==== Exercise materials
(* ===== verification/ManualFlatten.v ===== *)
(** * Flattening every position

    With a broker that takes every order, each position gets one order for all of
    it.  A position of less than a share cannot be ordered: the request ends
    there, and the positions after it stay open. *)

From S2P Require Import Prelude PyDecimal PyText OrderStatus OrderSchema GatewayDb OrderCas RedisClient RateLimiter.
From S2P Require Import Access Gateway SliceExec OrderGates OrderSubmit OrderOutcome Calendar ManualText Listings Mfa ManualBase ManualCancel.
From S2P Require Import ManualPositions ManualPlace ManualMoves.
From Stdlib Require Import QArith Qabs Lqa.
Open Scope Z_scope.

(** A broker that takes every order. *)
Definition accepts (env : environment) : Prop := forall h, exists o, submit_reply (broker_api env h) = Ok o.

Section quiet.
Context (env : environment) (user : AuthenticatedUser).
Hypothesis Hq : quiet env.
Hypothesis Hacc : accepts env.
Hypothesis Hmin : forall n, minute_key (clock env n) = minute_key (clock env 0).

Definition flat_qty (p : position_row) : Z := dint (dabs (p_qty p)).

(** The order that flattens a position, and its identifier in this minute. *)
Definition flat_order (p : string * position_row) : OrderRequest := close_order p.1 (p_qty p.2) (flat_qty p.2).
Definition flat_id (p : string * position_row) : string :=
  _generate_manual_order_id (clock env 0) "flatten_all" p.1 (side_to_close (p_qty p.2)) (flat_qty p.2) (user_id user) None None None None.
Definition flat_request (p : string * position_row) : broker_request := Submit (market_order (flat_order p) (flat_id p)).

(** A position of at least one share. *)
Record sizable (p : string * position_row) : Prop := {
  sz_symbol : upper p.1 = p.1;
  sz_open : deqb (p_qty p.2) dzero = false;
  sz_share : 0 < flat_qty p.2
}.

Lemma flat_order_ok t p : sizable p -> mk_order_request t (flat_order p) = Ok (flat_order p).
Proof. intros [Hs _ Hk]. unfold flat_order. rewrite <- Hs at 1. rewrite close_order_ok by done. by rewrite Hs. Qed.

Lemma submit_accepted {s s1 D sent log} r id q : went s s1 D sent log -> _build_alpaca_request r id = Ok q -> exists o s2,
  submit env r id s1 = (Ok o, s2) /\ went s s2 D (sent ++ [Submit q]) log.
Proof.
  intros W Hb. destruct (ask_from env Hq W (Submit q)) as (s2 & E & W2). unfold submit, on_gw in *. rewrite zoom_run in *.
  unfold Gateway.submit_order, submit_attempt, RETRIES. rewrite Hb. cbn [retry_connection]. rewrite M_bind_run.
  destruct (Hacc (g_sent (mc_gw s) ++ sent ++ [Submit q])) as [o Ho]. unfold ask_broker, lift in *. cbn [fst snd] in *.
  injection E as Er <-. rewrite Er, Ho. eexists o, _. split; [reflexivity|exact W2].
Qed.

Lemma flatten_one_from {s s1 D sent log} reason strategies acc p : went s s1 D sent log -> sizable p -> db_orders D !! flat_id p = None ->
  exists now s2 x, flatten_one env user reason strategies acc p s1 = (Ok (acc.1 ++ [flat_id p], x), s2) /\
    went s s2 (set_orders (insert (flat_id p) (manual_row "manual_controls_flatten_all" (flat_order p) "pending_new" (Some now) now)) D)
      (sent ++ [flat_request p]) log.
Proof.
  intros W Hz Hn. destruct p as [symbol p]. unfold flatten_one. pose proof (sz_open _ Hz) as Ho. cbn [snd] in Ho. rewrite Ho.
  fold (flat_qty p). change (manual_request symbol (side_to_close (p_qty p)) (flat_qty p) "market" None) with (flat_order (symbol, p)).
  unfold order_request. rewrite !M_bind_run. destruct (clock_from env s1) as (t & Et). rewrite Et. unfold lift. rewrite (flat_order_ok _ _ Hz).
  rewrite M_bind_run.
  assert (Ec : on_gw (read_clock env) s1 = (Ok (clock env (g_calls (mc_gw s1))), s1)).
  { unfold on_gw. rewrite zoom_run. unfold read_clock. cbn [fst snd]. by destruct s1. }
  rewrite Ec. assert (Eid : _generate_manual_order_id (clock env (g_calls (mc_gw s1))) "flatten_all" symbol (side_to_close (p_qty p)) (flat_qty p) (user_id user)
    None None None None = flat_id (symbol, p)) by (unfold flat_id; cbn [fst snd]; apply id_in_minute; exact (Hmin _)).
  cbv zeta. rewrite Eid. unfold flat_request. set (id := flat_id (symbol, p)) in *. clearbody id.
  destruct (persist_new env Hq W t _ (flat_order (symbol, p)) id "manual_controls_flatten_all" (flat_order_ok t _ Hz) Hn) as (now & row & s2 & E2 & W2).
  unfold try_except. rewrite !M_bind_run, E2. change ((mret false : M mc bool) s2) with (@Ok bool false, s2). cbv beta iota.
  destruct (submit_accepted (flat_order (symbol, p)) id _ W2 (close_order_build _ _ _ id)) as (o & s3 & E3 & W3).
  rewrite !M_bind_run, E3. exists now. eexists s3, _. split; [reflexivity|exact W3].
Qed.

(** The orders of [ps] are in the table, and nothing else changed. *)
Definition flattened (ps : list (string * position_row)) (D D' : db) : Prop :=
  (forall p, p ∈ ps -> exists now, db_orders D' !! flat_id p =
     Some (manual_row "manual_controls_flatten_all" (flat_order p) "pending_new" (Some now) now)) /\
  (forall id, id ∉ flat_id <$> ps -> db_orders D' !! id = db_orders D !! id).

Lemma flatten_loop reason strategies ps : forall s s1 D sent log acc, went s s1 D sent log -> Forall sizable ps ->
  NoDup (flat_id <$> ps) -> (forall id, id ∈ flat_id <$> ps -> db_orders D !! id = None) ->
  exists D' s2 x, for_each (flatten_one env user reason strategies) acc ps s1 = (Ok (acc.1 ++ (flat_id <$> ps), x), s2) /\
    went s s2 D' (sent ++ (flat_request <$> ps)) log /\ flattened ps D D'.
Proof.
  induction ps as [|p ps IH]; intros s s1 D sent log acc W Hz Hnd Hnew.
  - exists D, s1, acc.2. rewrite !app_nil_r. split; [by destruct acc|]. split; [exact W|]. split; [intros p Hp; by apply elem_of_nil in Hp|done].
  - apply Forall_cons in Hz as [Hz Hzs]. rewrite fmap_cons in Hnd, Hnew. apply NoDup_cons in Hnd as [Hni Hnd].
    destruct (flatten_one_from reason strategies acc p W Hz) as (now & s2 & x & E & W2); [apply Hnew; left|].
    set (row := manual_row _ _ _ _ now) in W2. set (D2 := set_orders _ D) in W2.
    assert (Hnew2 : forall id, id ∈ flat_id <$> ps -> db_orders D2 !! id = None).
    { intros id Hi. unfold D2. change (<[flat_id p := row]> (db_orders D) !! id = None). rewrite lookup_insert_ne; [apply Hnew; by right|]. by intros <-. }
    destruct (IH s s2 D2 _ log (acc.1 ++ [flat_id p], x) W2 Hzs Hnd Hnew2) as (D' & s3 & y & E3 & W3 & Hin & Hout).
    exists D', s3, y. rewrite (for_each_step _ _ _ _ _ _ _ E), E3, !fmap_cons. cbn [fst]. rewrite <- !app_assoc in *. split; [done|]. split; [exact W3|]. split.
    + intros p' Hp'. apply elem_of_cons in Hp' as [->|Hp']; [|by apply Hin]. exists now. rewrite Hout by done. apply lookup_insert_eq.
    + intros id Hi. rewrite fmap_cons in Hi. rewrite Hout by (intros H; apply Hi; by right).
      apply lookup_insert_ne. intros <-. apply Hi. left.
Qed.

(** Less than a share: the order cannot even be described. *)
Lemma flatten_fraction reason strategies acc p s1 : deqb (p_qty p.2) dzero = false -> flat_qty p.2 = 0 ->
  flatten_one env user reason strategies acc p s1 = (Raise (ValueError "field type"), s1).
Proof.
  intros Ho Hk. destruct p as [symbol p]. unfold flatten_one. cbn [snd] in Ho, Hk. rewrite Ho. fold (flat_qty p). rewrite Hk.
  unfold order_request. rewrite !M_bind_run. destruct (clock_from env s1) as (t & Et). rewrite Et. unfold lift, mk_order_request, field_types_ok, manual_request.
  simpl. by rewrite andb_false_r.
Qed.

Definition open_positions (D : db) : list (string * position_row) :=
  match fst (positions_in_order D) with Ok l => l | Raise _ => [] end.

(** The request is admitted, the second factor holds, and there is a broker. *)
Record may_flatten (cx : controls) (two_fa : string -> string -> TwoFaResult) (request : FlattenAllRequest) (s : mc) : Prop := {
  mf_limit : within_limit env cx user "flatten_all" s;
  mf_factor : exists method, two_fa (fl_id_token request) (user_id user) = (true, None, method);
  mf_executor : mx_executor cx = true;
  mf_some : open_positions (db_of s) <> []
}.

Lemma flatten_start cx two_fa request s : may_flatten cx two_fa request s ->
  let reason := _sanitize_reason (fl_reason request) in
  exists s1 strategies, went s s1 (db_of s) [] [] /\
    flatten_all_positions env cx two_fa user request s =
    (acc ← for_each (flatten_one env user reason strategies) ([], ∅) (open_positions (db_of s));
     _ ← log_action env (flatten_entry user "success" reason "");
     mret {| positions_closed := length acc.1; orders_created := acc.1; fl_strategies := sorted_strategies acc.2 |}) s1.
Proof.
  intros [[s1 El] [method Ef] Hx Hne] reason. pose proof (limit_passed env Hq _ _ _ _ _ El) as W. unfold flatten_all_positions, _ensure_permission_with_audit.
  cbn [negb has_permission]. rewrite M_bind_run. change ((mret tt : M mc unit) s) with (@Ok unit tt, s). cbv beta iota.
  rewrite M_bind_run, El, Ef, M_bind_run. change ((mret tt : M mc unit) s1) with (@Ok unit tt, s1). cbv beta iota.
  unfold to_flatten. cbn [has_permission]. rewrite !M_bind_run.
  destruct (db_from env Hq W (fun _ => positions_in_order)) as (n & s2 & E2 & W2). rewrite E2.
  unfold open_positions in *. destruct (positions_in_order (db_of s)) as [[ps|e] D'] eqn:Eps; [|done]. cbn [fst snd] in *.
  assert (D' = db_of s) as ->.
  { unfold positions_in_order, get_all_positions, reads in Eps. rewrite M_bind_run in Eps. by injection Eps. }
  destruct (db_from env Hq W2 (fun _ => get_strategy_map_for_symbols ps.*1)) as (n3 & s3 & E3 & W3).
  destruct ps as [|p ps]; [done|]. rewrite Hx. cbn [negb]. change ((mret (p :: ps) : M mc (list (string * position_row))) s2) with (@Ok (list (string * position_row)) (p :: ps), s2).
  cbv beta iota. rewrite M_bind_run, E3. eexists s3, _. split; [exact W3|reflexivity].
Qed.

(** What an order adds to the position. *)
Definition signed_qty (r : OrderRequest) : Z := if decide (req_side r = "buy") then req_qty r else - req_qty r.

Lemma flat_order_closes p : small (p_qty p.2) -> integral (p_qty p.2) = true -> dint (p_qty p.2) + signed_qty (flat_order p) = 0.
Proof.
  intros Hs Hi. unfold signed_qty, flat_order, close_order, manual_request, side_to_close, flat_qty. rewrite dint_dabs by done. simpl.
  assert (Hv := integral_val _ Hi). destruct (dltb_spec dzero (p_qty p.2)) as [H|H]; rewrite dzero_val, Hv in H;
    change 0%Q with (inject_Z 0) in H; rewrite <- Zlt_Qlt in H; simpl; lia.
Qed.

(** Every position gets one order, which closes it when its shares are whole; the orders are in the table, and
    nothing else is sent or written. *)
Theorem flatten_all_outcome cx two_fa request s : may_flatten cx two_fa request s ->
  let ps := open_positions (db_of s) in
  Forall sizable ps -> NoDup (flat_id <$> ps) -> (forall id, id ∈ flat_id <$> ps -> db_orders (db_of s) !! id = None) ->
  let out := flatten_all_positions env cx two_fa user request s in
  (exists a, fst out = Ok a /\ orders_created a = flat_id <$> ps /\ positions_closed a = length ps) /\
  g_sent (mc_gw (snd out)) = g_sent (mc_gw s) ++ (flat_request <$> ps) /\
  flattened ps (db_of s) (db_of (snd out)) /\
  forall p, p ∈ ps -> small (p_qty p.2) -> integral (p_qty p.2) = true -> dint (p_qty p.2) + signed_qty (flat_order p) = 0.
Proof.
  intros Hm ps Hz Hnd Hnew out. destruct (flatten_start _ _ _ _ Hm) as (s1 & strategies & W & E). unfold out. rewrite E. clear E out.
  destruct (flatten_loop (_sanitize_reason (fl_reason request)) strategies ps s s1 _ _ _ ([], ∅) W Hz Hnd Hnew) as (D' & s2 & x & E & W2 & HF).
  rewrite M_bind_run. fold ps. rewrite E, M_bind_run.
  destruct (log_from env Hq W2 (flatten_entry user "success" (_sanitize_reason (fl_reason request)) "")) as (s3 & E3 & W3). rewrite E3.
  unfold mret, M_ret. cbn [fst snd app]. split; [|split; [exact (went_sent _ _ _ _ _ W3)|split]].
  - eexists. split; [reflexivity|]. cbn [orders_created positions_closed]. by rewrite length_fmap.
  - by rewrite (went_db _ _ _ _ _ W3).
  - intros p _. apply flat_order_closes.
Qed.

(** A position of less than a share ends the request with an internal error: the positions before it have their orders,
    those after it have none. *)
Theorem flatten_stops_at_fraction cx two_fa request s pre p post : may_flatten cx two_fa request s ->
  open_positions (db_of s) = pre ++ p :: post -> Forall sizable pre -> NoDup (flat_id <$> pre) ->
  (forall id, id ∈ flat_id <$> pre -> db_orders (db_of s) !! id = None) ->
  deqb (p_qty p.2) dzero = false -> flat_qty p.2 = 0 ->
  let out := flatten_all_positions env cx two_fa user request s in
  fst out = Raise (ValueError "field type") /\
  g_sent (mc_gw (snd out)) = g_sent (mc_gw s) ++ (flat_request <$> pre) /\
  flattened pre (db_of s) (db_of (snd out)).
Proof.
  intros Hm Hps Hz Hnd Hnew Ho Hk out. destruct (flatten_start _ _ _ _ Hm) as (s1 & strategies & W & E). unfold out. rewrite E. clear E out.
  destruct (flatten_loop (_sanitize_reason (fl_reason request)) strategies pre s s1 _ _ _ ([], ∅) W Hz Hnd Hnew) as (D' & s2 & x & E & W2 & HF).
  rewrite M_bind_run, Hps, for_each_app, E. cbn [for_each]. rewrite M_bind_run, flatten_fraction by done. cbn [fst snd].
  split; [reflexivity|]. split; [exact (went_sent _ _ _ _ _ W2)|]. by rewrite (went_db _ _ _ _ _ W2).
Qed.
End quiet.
========
- [Work instruction] Whatever else the listing above holds, retype exactly only the lines from the one containing "destruct (log_from env" to the one containing "Theorem flatten_stops_at_fraction cx", both ends kept.

- [The completed task]
  destruct (log_from env Hq W2 (flatten_entry user "success" (_sanitize_reason (fl_reason request)) "")) as (s3 & E3 & W3). rewrite E3.
  unfold mret, M_ret. cbn [fst snd app]. split; [|split; [exact (went_sent _ _ _ _ _ W3)|split]].
  - eexists. split; [reflexivity|]. cbn [orders_created positions_closed]. by rewrite length_fmap.
  - by rewrite (went_db _ _ _ _ _ W3).
  - intros p _. apply flat_order_closes.
Qed.

(** A position of less than a share ends the request with an internal error: the positions before it have their orders,
    those after it have none. *)
Theorem flatten_stops_at_fraction cx two_fa request s pre p post : may_flatten cx two_fa request s ->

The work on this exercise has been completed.